Member of Parliament for Kent
- In office September 1926 – February 1939
- Preceded by: Alexander Dew Chaplin
- Succeeded by: Arthur Lisle Thompson

Personal details
- Born: James Warren Rutherford 22 August 1875 McKay's Corners, Ontario, Canada
- Died: 27 February 1939 (aged 63)
- Party: Liberal
- Spouse(s): Jessie Taylor m. 11 June 1902
- Profession: physician, surgeon

= James Rutherford (Canadian politician) =

Canadian politician

James Warren Rutherford (22 August 1875 – 27 February 1939) was a Liberal party member of the House of Commons of Canada.

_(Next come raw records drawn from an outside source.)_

Lemma char_not_pad n : n < 64 -> Ascii.eqb (b64_char n) pad = false.
Proof.
  intros Hn. pose proof (all_below_spec 64 _ sextet_check_all n ltac:(lia)) as H.
  unfold sextet_check in H. destruct (b64_index (b64_char n)) as [m|]; [|discriminate].
  apply andb_prop in H as [_ H]. now apply negb_true_iff in H.
Qed.

Lemma char_is_b64 n : n < 64 -> is_b64_char (b64_char n) = true.
Proof. intros Hn. unfold is_b64_char. now rewrite index_char. Qed.

Lemma pad_is_b64 : is_b64_char pad = true.
Proof. reflexivity. Qed.

Ltac split_check H :=
  unfold pair_check in H;
  repeat (apply andb_prop in H; destruct H as [H ?]);
  repeat match goal with
         | E : (_ =? _) = true |- _ => apply N.eqb_eq in E
         | E : (_ <? _) = true |- _ => apply N.ltb_lt in E
         end.

Lemma sextets_small (a b : N) :
  a <= 255 -> b <= 255 ->
  sextet0 a < 64 /\ sextet1 a b < 64 /\ sextet2 a b < 64 /\ sextet3 a < 64.
Proof.
  intros Ha Hb. pose proof (pair_facts a b Ha Hb) as H. split_check H. auto.
Qed.

Lemma octet0_sextets (a b : N) :
  a <= 255 -> b <= 255 -> octet0 (sextet0 a) (sextet1 a b) = a.
Proof.
  intros Ha Hb. pose proof (pair_facts a b Ha Hb) as H. split_check H. auto.
Qed.

Lemma octet1_sextets (a b c : N) :
  a <= 255 -> b <= 255 -> c <= 255 ->
  octet1 (sextet1 a b) (sextet2 b c) = b.
Proof.
  intros Ha Hb Hc. unfold octet1.
  pose proof (pair_facts a b Ha Hb) as Pab. split_check Pab.
  pose proof (pair_facts b c Hb Hc) as Pbc. split_check Pbc.
  congruence.
Qed.

Lemma octet2_sextets (b c : N) :
  b <= 255 -> c <= 255 -> octet2 (sextet2 b c) (sextet3 c) = c.
Proof.
  intros Hb Hc. unfold octet2.
  pose proof (pair_facts b c Hb Hc) as Pbc. split_check Pbc.
  pose proof (pair_facts c 0 Hc ltac:(lia)) as Pc. split_check Pc.
  congruence.
Qed.

End Base64Facts.

(** ** Base64: length, alphabet and round trip *)
Section Base64Encode.
Import Base64.

(** Induction following the encoder: groups of three. *)
Lemma triples_ind (A : Type) (P : list A -> Prop) :
  P [] ->
  (forall a, P [a]) ->
  (forall a b, P [a; b]) ->
  (forall a b c l, P l -> P (a :: b :: c :: l)) ->
  forall l, P l.
Proof.
  intros H0 H1 H2 H3 l.
  assert (P l /\ (forall a, P (a :: l)) /\ (forall a b, P (a :: b :: l)))
    as [Hl _]; [|exact Hl].
  induction l as [|x l (IH0 & IH1 & IH2)]; auto.
Qed.

Lemma byte_small (b : byte) : (Byte.to_N b <= 255)%N.
Proof. apply Byte.to_N_bounded. Qed.

Lemma b64encode_length (bs : list byte) :
  length (b64encode bs) = 4 * ((length bs + 2) / 3).
Proof.
  induction bs as [| a | a b | a b c l IH] using triples_ind;
    try reflexivity.
  cbn [b64encode length]. rewrite IH.
  replace (S (S (S (length l))) + 2) with (length l + 2 + 1 * 3) by lia.
  rewrite Nat.div_add by lia. lia.
Qed.

Lemma b64encode_alphabet (bs : list byte) :
  forallb is_b64_char (b64encode bs) = true.
Proof.
  induction bs as [| a | a b | a b c l IH] using triples_ind;
    cbn [b64encode forallb]; try reflexivity.
  - destruct (sextets_small (Byte.to_N a) 0 (byte_small a) ltac:(lia))
      as (S0 & S1 & _).
    rewrite !char_is_b64 by assumption. reflexivity.
  - destruct (sextets_small (Byte.to_N a) (Byte.to_N b) (byte_small a)
                (byte_small b)) as (S0 & S1 & _).
    destruct (sextets_small (Byte.to_N b) 0 (byte_small b) ltac:(lia))
      as (_ & _ & S2 & _).
    rewrite !char_is_b64 by assumption. reflexivity.
  - destruct (sextets_small (Byte.to_N a) (Byte.to_N b) (byte_small a)
                (byte_small b)) as (S0 & S1 & _).
    destruct (sextets_small (Byte.to_N b) (Byte.to_N c) (byte_small b)
                (byte_small c)) as (_ & _ & S2 & _).
    destruct (sextets_small (Byte.to_N c) 0 (byte_small c) ltac:(lia))
      as (_ & _ & _ & S3).
    rewrite !char_is_b64 by assumption. exact IH.
Qed.

(** A file whose length is 1 modulo 3 is encoded with two padding
    characters at the end. *)
Lemma b64encode_padding (bs : list byte) :
  length bs mod 3 = 1 ->
  exists body, b64encode bs = body ++ [pad; pad].
Proof.
  induction bs as [| a | a b | a b c l IH] using triples_ind; intros Hm.
  - discriminate.
  - eexists [_; _]. reflexivity.
  - discriminate.
  - destruct IH as [body Hb].
    + cbn [length] in Hm.
      replace (S (S (S (length l)))) with (length l + 1 * 3) in Hm by lia.
      now rewrite Nat.Div0.mod_add in Hm.
    + cbn [b64encode]. rewrite Hb.
      eexists (_ :: _ :: _ :: _ :: body). reflexivity.
Qed.

Lemma bytes_of_1 (a : byte) : bytes_of [Byte.to_N a] = Some [a].
Proof. cbn. now rewrite Byte.of_to_N. Qed.

Lemma bytes_of_2 (a b : byte) :
  bytes_of [Byte.to_N a; Byte.to_N b] = Some [a; b].
Proof. cbn. now rewrite !Byte.of_to_N. Qed.

Lemma bytes_of_3 (a b c : byte) :
  bytes_of [Byte.to_N a; Byte.to_N b; Byte.to_N c] = Some [a; b; c].
Proof. cbn. now rewrite !Byte.of_to_N. Qed.

Lemma b64decode_group (c0 c1 c2 c3 : ascii) (rest : text) :
  b64decode (c0 :: c1 :: c2 :: c3 :: rest) =
  match b64_index c0, b64_index c1 with
  | Some s0, Some s1 =>
      if Ascii.eqb c2 pad then
        if Ascii.eqb c3 pad then
          match rest with
          | [] => bytes_of [octet0 s0 s1]
          | _ :: _ => None
          end
        else None
      else
        match b64_index c2 with
        | None => None
        | Some s2 =>
            if Ascii.eqb c3 pad then
              match rest with
              | [] => bytes_of [octet0 s0 s1; octet1 s1 s2]
              | _ :: _ => None
              end
            else
              match b64_index c3, b64decode rest with
              | Some s3, Some tl =>
                  match bytes_of [octet0 s0 s1; octet1 s1 s2; octet2 s2 s3] with
                  | Some hd => Some (hd ++ tl)
                  | None => None
                  end
              | _, _ => None
              end
        end
  | _, _ => None
  end.
Proof. reflexivity. Qed.

Lemma b64decode_b64encode (bs : list byte) :
  b64decode (b64encode bs) = Some bs.
Proof.
  induction bs as [| a | a b | a b c l IH] using triples_ind.
  - reflexivity.
  - cbn [b64encode]. rewrite b64decode_group.
    destruct (sextets_small (Byte.to_N a) 0 (byte_small a) ltac:(lia))
      as (S0 & S1 & _).
    rewrite !index_char by assumption.
    rewrite Ascii.eqb_refl.
    rewrite octet0_sextets by (apply byte_small || lia).
    apply bytes_of_1.
  - cbn [b64encode]. rewrite b64decode_group.
    destruct (sextets_small (Byte.to_N a) (Byte.to_N b) (byte_small a)
                (byte_small b)) as (S0 & S1 & _).
    destruct (sextets_small (Byte.to_N b) 0 (byte_small b) ltac:(lia))
      as (_ & _ & S2 & _).
    rewrite !index_char by assumption.
    rewrite char_not_pad by assumption.
    rewrite Ascii.eqb_refl.
    rewrite octet0_sextets by apply byte_small.
    rewrite octet1_sextets by (apply byte_small || lia).
    apply bytes_of_2.
  - cbn [b64encode]. rewrite b64decode_group, IH.
    destruct (sextets_small (Byte.to_N a) (Byte.to_N b) (byte_small a)
                (byte_small b)) as (S0 & S1 & _).
    destruct (sextets_small (Byte.to_N b) (Byte.to_N c) (byte_small b)
                (byte_small c)) as (_ & _ & S2 & _).
    destruct (sextets_small (Byte.to_N c) 0 (byte_small c) ltac:(lia))
      as (_ & _ & _ & S3).
    rewrite !index_char by assumption.
    rewrite !char_not_pad by assumption.
    rewrite octet0_sextets by apply byte_small.
    rewrite octet1_sextets by apply byte_small.
    rewrite octet2_sextets by apply byte_small.
    now rewrite bytes_of_3.
Qed.

(** The test vectors of RFC 4648, section 10. *)
Example b64encode_rfc4648 :
  b64encode [] = []
  /\ map b64encode
        [[x66]; [x66; x6f]; [x66; x6f; x6f]; [x66; x6f; x6f; x62];
         [x66; x6f; x6f; x62; x61]; [x66; x6f; x6f; x62; x61; x72]]
     = map txt ["Zg=="; "Zm8="; "Zm9v"; "Zm9vYg=="; "Zm9vYmE="; "Zm9vYmFy"].
Proof. split; vm_compute; reflexivity. Qed.

End Base64Encode.

(** ** Base64: the encoder gives the canonical text *)
Section Base64Canonical.
Import Base64 Base64Canon.

Lemma quads_ind (A : Type) (P : list A -> Prop) :
  P [] ->
  (forall a, P [a]) ->
  (forall a b, P [a; b]) ->
  (forall a b c, P [a; b; c]) ->
  (forall a b c d l, P l -> P (a :: b :: c :: d :: l)) ->
  forall l, P l.
Proof.
  intros H0 H1 H2 H3 H4 l.
  assert (P l /\ (forall a, P (a :: l)) /\ (forall a b, P (a :: b :: l))
          /\ (forall a b c, P (a :: b :: c :: l))) as [Hl _]; [|exact Hl].
  induction l as [|x l (IH0 & IH1 & IH2 & IH3)]; auto 10.
Qed.

Lemma index_from_spec (l : text) :
  forall (i s : N) (c : ascii),
    index_from i c l = Some s ->
    exists k, s = (i + N.of_nat k)%N /\ k < length l /\ nth k l pad = c.
Proof.
  induction l as [|a l IH]; intros i s c H; [discriminate|].
  cbn [index_from] in H. destruct (Ascii.eqb a c) eqn:Hac.
  - injection H as <-. apply Ascii.eqb_eq in Hac as ->.
    exists 0. cbn [length nth]. repeat split; lia.
  - destruct (IH _ _ _ H) as (k & -> & Hk & Hn).
    exists (S k). cbn [length nth]. repeat split; try lia. exact Hn.
Qed.

Lemma b64_index_char (c : ascii) (s : N) :
  b64_index c = Some s -> (s < 64)%N /\ b64_char s = c.
Proof.
  intros H. apply index_from_spec in H as (k & -> & Hk & Hn).
  change (length alphabet) with 64 in Hk.
  split; [lia|]. unfold b64_char.
  now replace (N.to_nat (0 + N.of_nat k)) with k by lia.
Qed.

Lemma sextets_check_all :
  all_below 64 (fun a => all_below 64 (fun b =>
    all_below 64 (sextets_check a b))) = true.
Proof. vm_compute. reflexivity. Qed.

Lemma sextets_facts (a b c : N) :
  (a < 64)%N -> (b < 64)%N -> (c < 64)%N -> sextets_check a b c = true.
Proof.
  intros Ha Hb Hc.
  pose proof (all_below_spec 64 _ sextets_check_all a ltac:(lia)) as H.
  cbv beta in H.
  pose proof (all_below_spec 64 _ H b ltac:(lia)) as H'.
  cbv beta in H'. apply (all_below_spec 64 _ H' c). lia.
Qed.

Ltac split_sextets H :=
  unfold sextets_check in H;
  repeat (apply andb_prop in H; destruct H as [H ?]);
  repeat match goal with
         | E : (_ =? _)%N = true |- _ => apply N.eqb_eq in E
         | E : (_ <=? _)%N = true |- _ => apply N.leb_le in E
         end.

Lemma group_of_sextets (s0 s1 s2 s3 : N) :
  (s0 < 64)%N -> (s1 < 64)%N -> (s2 < 64)%N -> (s3 < 64)%N ->
  sextet0 (octet0 s0 s1) = s0
  /\ sextet1 (octet0 s0 s1) (octet1 s1 s2) = s1
  /\ sextet2 (octet1 s1 s2) (octet2 s2 s3) = s2
  /\ sextet3 (octet2 s2 s3) = s3
  /\ (N.land s1 15 = 0%N -> sextet1 (octet0 s0 s1) 0 = s1)
  /\ (N.land s2 3 = 0%N -> sextet2 (octet1 s1 s2) 0 = s2).
Proof.
  intros H0 H1 H2 H3.
  pose proof (sextets_facts s0 s1 s2 H0 H1 H2) as P012. split_sextets P012.
  pose proof (sextets_facts s1 s2 s3 H1 H2 H3) as P123. split_sextets P123.
  pose proof (sextets_facts s2 s3 s3 H2 H3 H3) as P233. split_sextets P233.
  repeat split; try assumption.
  - intros Hz. apply N.eqb_eq in Hz.
    match goal with
    | E : (if N.land s1 15 =? 0 then _ else _)%N = true |- _ =>
        rewrite Hz in E; now apply N.eqb_eq in E
    end.
  - intros Hz. apply N.eqb_eq in Hz.
    match goal with
    | E : (if N.land s2 3 =? 0 then _ else _)%N = true |- _ =>
        rewrite Hz in E; now apply N.eqb_eq in E
    end.
Qed.

Lemma bytes_of_inv (ns : list N) (bs : list byte) :
  bytes_of ns = Some bs -> map Byte.to_N bs = ns.
Proof.
  revert bs. induction ns as [|n ns IH]; intros bs H.
  - cbn in H. now injection H as <-.
  - cbn [bytes_of foldr] in H. fold (bytes_of ns) in H.
    destruct (Byte.of_N n) as [b|] eqn:Hb; [|discriminate].
    destruct (bytes_of ns) as [bs'|]; [|discriminate].
    injection H as <-. cbn [map]. rewrite (IH bs' eq_refl).
    now rewrite (Byte.to_of_N _ Hb).
Qed.

Ltac split_pair H :=
  unfold pair_check in H;
  repeat (apply andb_prop in H; destruct H as [H ?]);
  repeat match goal with
         | E : (_ =? _)%N = true |- _ => apply N.eqb_eq in E
         | E : (_ <? _)%N = true |- _ => apply N.ltb_lt in E
         end.

Lemma char_in_alphabet (n : N) : (n < 64)%N -> in_alphabet (b64_char n) = true.
Proof. intros Hn. unfold in_alphabet. now rewrite index_char. Qed.

Lemma char_low_bits (k n : N) :
  (n < 64)%N -> N.land n k = 0%N -> low_bits_zero k (b64_char n) = true.
Proof.
  intros Hn Hz. unfold low_bits_zero. rewrite index_char by assumption.
  now apply N.eqb_eq.
Qed.

Lemma last_sextet_one_byte (a : N) :
  (a <= 255)%N -> (sextet1 a 0 < 64)%N /\ N.land (sextet1 a 0) 15 = 0%N.
Proof.
  intros Ha. pose proof (pair_facts a 0 Ha ltac:(lia)) as P. split_pair P.
  split; [assumption|].
  match goal with
  | E : N.land (sextet1 a 0) 15 = _ |- _ => rewrite E; reflexivity
  end.
Qed.

Lemma last_sextet_two_bytes (b : N) :
  (b <= 255)%N -> (sextet2 b 0 < 64)%N /\ N.land (sextet2 b 0) 3 = 0%N.
Proof.
  intros Hb. pose proof (pair_facts b 0 Hb ltac:(lia)) as P. split_pair P.
  split; [assumption|].
  match goal with
  | E : N.land (sextet2 b 0) 3 = _ |- _ => rewrite E; reflexivity
  end.
Qed.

He was born in McKay's Corners in Kent County, Ontario, becoming a physician and surgeon.

Rutherford attended Chatham Collegiate Institute, the University of Toronto then University College London for postgraduate studies.

He was first elected to Parliament at the Kent riding in the 1926 general election after an unsuccessful campaign there in 1925. Rutherford was re-elected in 1930 and 1935.

During the 1935 campaign, Rutherford sustained a fracture in the neck area after his car overturned near Ridgetown, Ontario. His vehicle travelled on loose gravel which led his vehicle into a ditch. Rutherford was unable to continue his medical practice after this, although his injuries healed to a partial extent.

On 27 February 1939, Rutherford died before completing his term in the 18th Canadian Parliament, survived by his wife, a son and daughter.